Global warming may reroute evolution

19 Feb 2011

Rising carbon dioxide levels associated with global warming may affect interactions between plants and the insects that eat them, altering the course of plant evolution, research at the University of Michigan suggests.

The research focused on the effects of elevated carbon dioxide on common milkweed, Asclepias syriaca. Milkweed is one of many plants that produce toxic or bitter chemical compounds to protect themselves from being eaten by insects. These chemical defenses are the result of a long history of interactions between the plants and insects such as monarch caterpillars that feed on them.

Plant defenses - and insect eating patterns - also respond to environmental factors such as rising carbon dioxide. This suggests that elevated carbon dioxide could affect plant evolution by altering the "selection pressure" that plant-eating insects exert on plants.

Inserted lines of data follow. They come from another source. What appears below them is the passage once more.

(** [get_derived] without anything in between. *)
Definition get (k : bkey) (s : manager) : started * manager :=
  match get_start k s with
  | (Flushing n, s) => let '(m, s) := get_finish n k (flush_node n s) in (Done m, s)
  | r => r
  end.

(** [block_buffer_node::match(device_id)]. *)
Definition match_device (s : manager) (dev : Z) (n : nat) : bool :=
  match nodes s !! n with
  | Some b => match n_key b with Some (d, _) => d =? dev | None => false end
  | None => false
  end.

(** [destroy]: the buffers of a device that are not in use are written back,
    reset and kept, those in use are only dropped from the list. *)
Definition reset_node (s : manager) (n : nat) : manager := upd_node n (init_node None) (flush_node n s).
Definition destroy (dev : Z) (s : manager) : Z * manager :=
  let victims := filter (fun n => match_device s dev n && unused s n) (buffer_list s) in
  let failed := filter (fun n => match_device s dev n && negb (unused s n)) (buffer_list s) in
  let rest := filter (fun n => negb (match_device s dev n)) (buffer_list s) in
  let s1 := foldl reset_node (with_list rest s) victims in
  (Z.of_nat (length failed), with_list (rest ++ victims) s1).

(** ** Interleavings

    [pending] are the gets that are writing back: the victim, the block they
    want, and whether the write-back is done. *)
Definition pending : Type := list (nat * bkey * bool).
Definition victims (pd : pending) : list nat := pd.*1.*1.

Inductive bstep : manager * pending -> manager * pending -> Prop :=
| step_get k s pd r s' :
    get_start k s = (r, s') -> (forall n, r <> Flushing n) -> bstep (s, pd) (s', pd)
| step_evict k s pd n s' :
    get_start k s = (Flushing n, s') -> bstep (s, pd) (s', (n, k, false) :: pd)
| step_flush s pd1 pd2 n k :
    bstep (s, pd1 ++ (n, k, false) :: pd2) (flush_node n s, pd1 ++ (n, k, true) :: pd2)
| step_finish s pd1 pd2 n k m s' :
    get_finish n k s = (m, s') -> bstep (s, pd1 ++ (n, k, true) :: pd2) (s', pd1 ++ pd2)
| step_load s pd n b :
    nodes s !! n = Some b -> users b <> 0%nat -> n ∉ victims pd -> bstep (s, pd) (load_node n s, pd)
| step_modify s pd n b m :
    nodes s !! n = Some b -> users b <> 0%nat -> n ∉ victims pd -> n_valid b = true -> bstep (s, pd) (modify_node n m s, pd)
| step_put s pd n b :
    nodes s !! n = Some b -> users b <> 0%nat -> n ∉ victims pd -> bstep (s, pd) (put_node n s, pd).

End manager.

(** A manager without buffers. *)
Definition empty_manager (d : gmap bkey memory) : manager := Manager ∅ [] [] d 0.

Selection pressure, the driving force of evolution, induces changes in the genetic composition of a population. It works like this: if insects inflict too much damage on plants, the plants can't reproduce as successfully. This sets up a situation in which any plants that, by chance, have inherited insect-deterring traits are at an advantage. Because of that advantage, such traits are likely to spread through the population, urged on by "pressure" from the insects.

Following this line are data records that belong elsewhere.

Lemma data_rw_spec_block w s i l f j a q doff buf size :
  holds s i l f -> l !! j = Some a -> 0 <= q < NUM_ADDRS -> buf_ok w buf size -> in_block doff size ->
  let k := NUM_DIRECT_DATA + Z.of_nat j * NUM_ADDRS + q in
  kspec (data_block_rw w a q doff buf size s)
    (fun out s' => holds s' i l (after w f (k * BLOCK_SIZE + doff) (take (Z.to_nat size) buf)) /\
      out = result w f (k * BLOCK_SIZE + doff) size)
    (fun s' => holds s' i l f /\ no_room s' /\ hole f k).
Proof.
  intros Hh Hj Hq Hbuf Hin k. pose proof Hin as (Hd & Hs & Hds). pose proof Hh as (He & Hr & Hf).
  assert (forall s', frep s0 n own0 meta0 s' i l -> fenv s0 n own0 s' -> is_Some (cells s' !! a)) as Hcell.
  { intros s' Hr' He'. destruct (fr_own _ _ _ _ _ _ _ Hr' a) as (Ha & _);
      [left; by eapply list_elem_of_lookup_2|].
    apply (bo_cells _ (fe_ok _ _ _ _ He')). pose proof (bo_start _ (fe_ok _ _ _ _ He')). nlia. }
  assert (forall s', entry (contents s' a) q = file_block s' i l k) as Hfile.
  { intros s'. unfold file_block. rewrite decide_False by (subst k; nlia).
    replace (Z.to_nat _) with j by (subst k; nlia). rewrite Hj. f_equal. subst k. nlia. }
  assert (0 <= k) as Hk by (subst k; nlia).
  unfold data_block_rw. rewrite !assert_run by (rewrite ?u32_small by nlia; nlia).
  rewrite bget_run by by apply Hcell. rewrite Hfile.
  destruct (Z.eqb_spec (file_block s i l k) NO_BLOCK) as [Hn|Hn].
  - destruct w; [|split; [done|apply (hole_bytes s i l f); done || lia]].
    eapply kspec_seq; [by apply alloc_holds|intros s' [Hp Hn']; split_and!; [done|done|by apply (holds_hole s i l f k)]|].
    intros b s1 ((He1 & Hr1 & Hf1) & Hu & Hb & Hfb). rewrite bget_run, put_run by by apply Hcell.
    destruct (frep_set_entry s0 n own0 meta0 s1 i l j a q b He1 Hr1 Hu Hb Hj Hq ltac:(by rewrite Hfb))
      as (He2 & Hr2 & Hkb & Hf2). fold k in Hkb, Hf2. set (s2 := put _ _ _) in *.
    assert (block_transfer true true b doff buf size =
      block_transfer true true (file_block s2 i l k) doff buf size) as -> by (by rewrite Hkb).
    eapply kspec_mono; [apply (transfer_spec true true s2 i l f k); try done| |done].
    + split_and!; try done.
      * by rewrite Hkb.
      * intros pos Hpos [|Hne]; [done|]. rewrite Hf2 by done. by apply Hf1.
      * intros _. apply (holds_hole s i l f k); [done|lia|done].
    + done.
  - eapply kspec_mono; [apply (transfer_spec w false s i l f k); try done| |done].
    + destruct w; [by apply holds_target|done].
    + done.
Qed.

Researchers Rachel Vannette and Mark Hunter investigated whether different genetic "families" of the common milkweed from a single population in Northern Michigan would respond differently to increasing carbon dioxide levels in the atmosphere and if so, how those responses might affect the plants' chances of being eaten by insects.

"Specifically, we examined the response of milkweed plants to elevated carbon dioxide in terms of plant growth, asexual reproduction, and the production of chemical and physical defenses," Vannette said. Although all plants grew larger in response to elevated carbon dioxide, and all plant families showed similar growth and reproductive responses, plant families responded differently to elevated carbon dioxide in their production of chemical and physical defenses against plant-eating insects.